A two-dimensional alloy material made from five metals acts as an excellent catalyst for reducing CO2 into CO, research indicates.
The research, from the lab of Rohan Mishra, assistant professor in the department of mechanical engineering and materials science at the McKelvey School of Engineering at Washington University in St. Louis, appears in the journal Advanced Materials.
“We’re looking at transforming carbon dioxide, which is a greenhouse gas, into carbon monoxide,” Mishra says.
“Carbon monoxide can be combined with hydrogen to make methanol. It could be a way to take CO2 from the air and recycle it back into a hydrocarbon.”
The basis of this innovation is a class of materials known as transition metal dichalcogenides (TMDCs)—they include transition metals and a chalcogen, which includes sulfur, selenium, and tellurium.
When an alloy contains more than three metals at near equal ratios, it’s said to be “high entropy.” Hence the wordy name of the material developed in Mishra’s lab: high-entropy transition metal dichalcogenides.
Alloy combinations
TMDCs are not new.
There has been interest in similar two-dimensional forms of these materials due to their unique optical and electronic properties, Mishra says.
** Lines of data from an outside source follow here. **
(** The values assigned to [default_analysis_plotgroups], in program order. *)
Fixpoint plotgroups (t : list Event) : list (list string) :=
  match t with
  | [] => []
  | EvPlotgroups l :: t' => l :: plotgroups t'
  | _ :: t' => plotgroups t'
  end.

(** The projections created by [topo.sim.connect], in program order. *)
Fixpoint connections (t : list Event) : list Projection :=
  match t with
  | [] => []
  | EvCommand (connect pr) :: t' => pr :: connections t'
  | _ :: t' => connections t'
  end.

(** [topo.sim] as a dictionary after the trace has run. *)
Definition assign (m : gmap string Sheet) (ev : Event) : gmap string Sheet :=
  match ev with
  | EvRegister k s => <[k := s]> m
  | _ => m
  end.

Definition registry (t : list Event) : gmap string Sheet := foldl assign ∅ t.

(** The set of sheets registered in [topo.sim]. *)
Definition sheets (t : list Event) : gset string := dom (registry t).

(** A connection is identified by its source, destination and name. *)
Definition wire (pr : Projection) : string * string * string :=
  (src pr, dest pr, name pr).

(** The set of connections created. *)
Definition wiring (t : list Event) : gset (string * string * string) :=
  list_to_set (map wire (connections t)).

(** Every [connect] names sheets that are among [seen] or were registered
    earlier in [t]. *)
Fixpoint connects_registered (seen : list string) (t : list Event) : bool :=
  match t with
  | [] => true
  | EvRegister k _ :: t' => connects_registered (k :: seen) t'
  | EvCommand (connect pr) :: t' =>
      bool_decide (src pr ∈ seen) && bool_decide (dest pr ∈ seen)
      && connects_registered seen t'
  | _ :: t' => connects_registered seen t'
  end.

(** No set-up statement follows a [run]. *)
Fixpoint run_after_setup (t : list Event) : bool :=
  match t with
  | [] => true
  | ev :: t' =>
      (if is_run ev then forallb (fun ev' => negb (is_setup ev')) t' else true)
      && run_after_setup t'
  end.
(** C4. After each call of any sequence of [adjust] calls with deltas +1 or
    -1, on a marker as on a block layer, the reference count is not
    negative; the count a call leaves is the old count plus the delta,
    raised to zero when that sum is negative. *)
Theorem selection_refs_never_negative :
  forall (zoom : Q) (enabled : bool) (blockColorMax : Q) (deltas : list Z)
         (m : Marker) (layer : Layer),
    Forall (fun d => d = 1%Z \/ d = (-1)%Z) deltas ->
    Forall (fun m' => (0 <= m_selectionRefs m')%Z)
           (adjustTrace (adjustMarkerSelection zoom) deltas m)
    /\ Forall (fun l' => (0 <= l_selectionRefs l')%Z)
              (adjustTrace (adjustBlockSelection enabled blockColorMax) deltas layer)
    /\ (forall d, In d deltas ->
          ((m_selectionRefs m + d < 0)%Z ->
             m_selectionRefs (adjustMarkerSelection zoom d m) = 0%Z)
          /\ ((0 <= m_selectionRefs m + d)%Z ->
                m_selectionRefs (adjustMarkerSelection zoom d m)
                = (m_selectionRefs m + d)%Z)
          /\ ((l_selectionRefs layer + d < 0)%Z ->
                l_selectionRefs (adjustBlockSelection enabled blockColorMax d layer) = 0%Z)
          /\ ((0 <= l_selectionRefs layer + d)%Z ->
                l_selectionRefs (adjustBlockSelection enabled blockColorMax d layer)
                = (l_selectionRefs layer + d)%Z)).
Proof.
  intros zoom enabled mx deltas m layer _.
  split; [|split].
  - apply adjustTrace_nonneg. intros d x. rewrite adjustMarkerSelection_refs. lia.
  - apply adjustTrace_nonneg. intros d x. rewrite adjustBlockSelection_refs. lia.
  - intros d _. rewrite adjustMarkerSelection_refs, adjustBlockSelection_refs.
    repeat split; lia.
Qed.

Lemma selection_refs_never_negative_witness :
  Forall (fun m' => (0 <= m_selectionRefs m')%Z)
         (adjustTrace (adjustMarkerSelection 1) [1; -1; -1]%Z sampleMarker)
  /\ m_selectionRefs (adjustMarkerSelection 1 (-1) sampleMarker) = 0%Z.
Proof.
  assert (Hd : Forall (fun d => d = 1%Z \/ d = (-1)%Z) [1; -1; -1]%Z).
  { constructor; [left; reflexivity|].
    constructor; [right; reflexivity|].
    constructor; [right; reflexivity|]. constructor. }
  destruct (selection_refs_never_negative 1 true 200 [1; -1; -1]%Z sampleMarker
              (sampleLayer 50) Hd) as (Hm & _ & Hclamp).
  split; [exact Hm|].
  destruct (Hclamp (-1)%Z) as (Hzero & _).
  - right. left. reflexivity.
  - apply Hzero. reflexivity.
Defined.

(** ** Membership sub-rule *)

Lemma length_pos_cons {A : Type} (l : list A) :
  (0 <? length l)%nat = match l with [] => false | _ :: _ => true end.
Proof. destruct l; reflexivity. Qed.

(** C5. [matchesFilters] is the membership rule of the specification: it
    passes when neither membership nor a minimum year is asked for, and
    otherwise exactly when a record is left after narrowing by the member
    tag (if membership is required) and then by a non-null year at or above
    the minimum (if a minimum year is set).  The two scenarios of the
    specification are instances. *)
Theorem matchesFilters_membership_rule :
  (forall (records : list MemberRecord) (requireMembership : bool) (minYear : option Z),
     matchesFilters records
       {| requireMember := requireMembership; minYear := yearOpt minYear |}
     = membershipRule requireMembership minYear records)
  /\ (forall records, membershipRule false None records = true)
  /\ (forall requireMembership minYear records,
        (requireMembership = true \/ minYear <> None) ->
        (membershipRule requireMembership minYear records = true
         <-> narrowedRecords requireMembership minYear records <> []))
  /\ matchesFilters
       [{| has_member_tag := true; latest_membership_year := Some 2019%Z |}]
       {| requireMember := true; minYear := YNum 2020 |} = false
  /\ matchesFilters
       [{| has_member_tag := true; latest_membership_year := Some 2019%Z |}]
       {| requireMember := true; minYear := YNum 2018 |} = true.
Proof.
  split; [|split; [|split; [|split]]]; try reflexivity.
  - intros records rm my.
    unfold matchesFilters, membershipRule, narrowedRecords; simpl.
    destruct rm, my as [y|]; simpl; rewrite ?length_pos_cons;
      destruct records as [|r rest]; try reflexivity.
  - intros rm my records Hset. unfold membershipRule.
    destruct rm, my as [y|]; try (destruct Hset; congruence);
      destruct (narrowedRecords _ _ records); split; congruence.
Qed.

Lemma matchesFilters_membership_rule_witness :
  membershipRule true (Some 2018%Z) [sampleRecord] = true.
Proof.
  destruct matchesFilters_membership_rule as (_ & _ & Hiff & _).
  apply (Hiff true (Some 2018%Z) [sampleRecord]).
  - left. reflexivity.
  - discriminate.
Defined.

(** ** Choropleth shading *)

Lemma Qle_bool_false_lt (x y : Q) : Qle_bool x y = false -> (y < x)%Q.
Proof.
  intros E. apply Qnot_le_lt. intros Hle.
  apply Qle_bool_iff in Hle. congruence.
Qed.

Lemma blockRatio_bounds (units mx : Q) :
  (0 <= blockRatio units mx)%Q /\ (blockRatio units mx <= 1)%Q.
Proof.
  unfold blockRatio. split.
  - apply Q.le_max_l.
  - apply Q.max_lub; [discriminate | apply Q.le_min_l].
Qed.

Lemma blockFill_buckets (ratio : Q) :
  ((ratio <= 0.10)%Q -> blockFill ratio = "#f7fcf5")
  /\ ((0.10 < ratio)%Q -> (ratio <= 0.25)%Q -> blockFill ratio = "#e5f5e0")
  /\ ((0.25 < ratio)%Q -> (ratio <= 0.50)%Q -> blockFill ratio = "#c7e9c0")
  /\ ((0.50 < ratio)%Q -> (ratio <= 0.75)%Q -> blockFill ratio = "#74c476")
  /\ ((0.75 < ratio)%Q -> (ratio < 1)%Q -> blockFill ratio = "#31a354")
  /\ ((1 <= ratio)%Q -> blockFill ratio = "#006d2c").
Proof.
  unfold blockFill.
  destruct (Qle_bool ratio 0.10) eqn:E1;
    [apply Qle_bool_iff in E1 | apply Qle_bool_false_lt in E1];
  destruct (Qle_bool ratio 0.25) eqn:E2;
    [apply Qle_bool_iff in E2 | apply Qle_bool_false_lt in E2
    |apply Qle_bool_iff in E2 | apply Qle_bool_false_lt in E2];
  destruct (Qle_bool ratio 0.50) eqn:E3;
    try (apply Qle_bool_iff in E3); try (apply Qle_bool_false_lt in E3);
  destruct (Qle_bool ratio 0.75) eqn:E4;
    try (apply Qle_bool_iff in E4); try (apply Qle_bool_false_lt in E4);
  destruct (Qle_bool 1 ratio) eqn:E5;
    try (apply Qle_bool_iff in E5); try (apply Qle_bool_false_lt in E5);
  simpl; repeat split; intros; try reflexivity; exfalso;
  unfold Qle, Qlt in *; simpl in *; lia.
Qed.

Lemma blockRatio_le (units mx c : Q) :
  (0 <= c)%Q -> (units / mx <= c)%Q -> (blockRatio units mx <= c)%Q.
Proof.
  intros Hc Hq. unfold blockRatio. apply Q.max_lub; [exact Hc|].
  eapply Qle_trans; [apply Q.le_min_r | exact Hq].
Qed.

Lemma blockRatio_ge_one (units mx : Q) :
  (1 <= units / mx)%Q -> (1 <= blockRatio units mx)%Q.
Proof.
  intros Hq. unfold blockRatio.
  eapply Qle_trans; [|apply Q.le_max_r].
  apply Q.min_glb; [apply Qle_refl | exact Hq].
Qed.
But he had a suspicion they could be used for something else.
“We’ve been looking at these, too, but exploring their potential for electrocatalysis,” acting as a catalyst to facilitate chemical reactions.
As they are effectively two-dimensional (about three atoms thick), they make for efficient catalysts; reactions occur on the surface of a material, and a two-dimensional material has a lot of surface area, and not much else.
In an earlier study, also in the journal Advanced Materials in 2020, the group had shown that two-metal TMDC alloys showed improved catalytic activity over individual TMDCs. “This led us to the question, can adding more metals to these alloys make even better catalysts?” Mishra says.
With 10 applicable transition metals and three chalcogens, there are 135 two-metal and 756 five-metal possible TMDC alloys. However, just like oil and water, not all combinations will mix together to form a homogenous alloy.
“Without guidance from computations, experimentally determining which elemental combinations will give an alloy becomes a trial-and-error process that is also time consuming and expensive,” Mishra explains.
The alchemist in this case was John Cavin, a graduate student in Washington University’s physics department.
In the previous work, Cavin had shown which two transition metals can be combined, and at what temperatures, to form binary TMDCs alloys.
“The question was, ‘Could we even synthesize a TMDC alloy that had that many components?’” Cavin says. “And will they improve the reduction of CO2 into CO?”
Which will catalyze co2?
To find out, Cavin used quantum mechanical calculations to predict which combinations were most likely to improve the material’s ability to catalyze CO2.
Then he had to go further to determine if the material would be stable, but had no tools to do so. So, he developed one himself.
“I had to develop a thermodynamic model for predicting stable high-entropy TMDC alloys from the quantum mechanical calculations,” Cavin says. These calculations involved considerable supercomputing resources, which the Extreme Science and Engineering Discovery Environment network made available.
After years of development, the resulting analysis was sent to experimental collaborators at the University of Illinois at Chicago.
“At UIC, they could synthesize the materials that we predicted would form a high-entropy TMDC alloy,” Mishra says. “Furthermore, one of them showed exceptional activity.”
They may have other uses, too. UIC synthesized three of the four different TMDC alloys and will continue to analyze them.
“These are new materials, they have never before been synthesized,” Mishra says. “They may have unanticipated properties.”
The work stems from a DMREF grant from the National Science Foundation as part of the Materials Genome Initiative that President Barack Obama launched in 2011 to create policy, resources, and infrastructure that support US institutions to discover, manufacture, and deploy advanced materials efficiently and cost-effectively. The NSF provided support for the current work.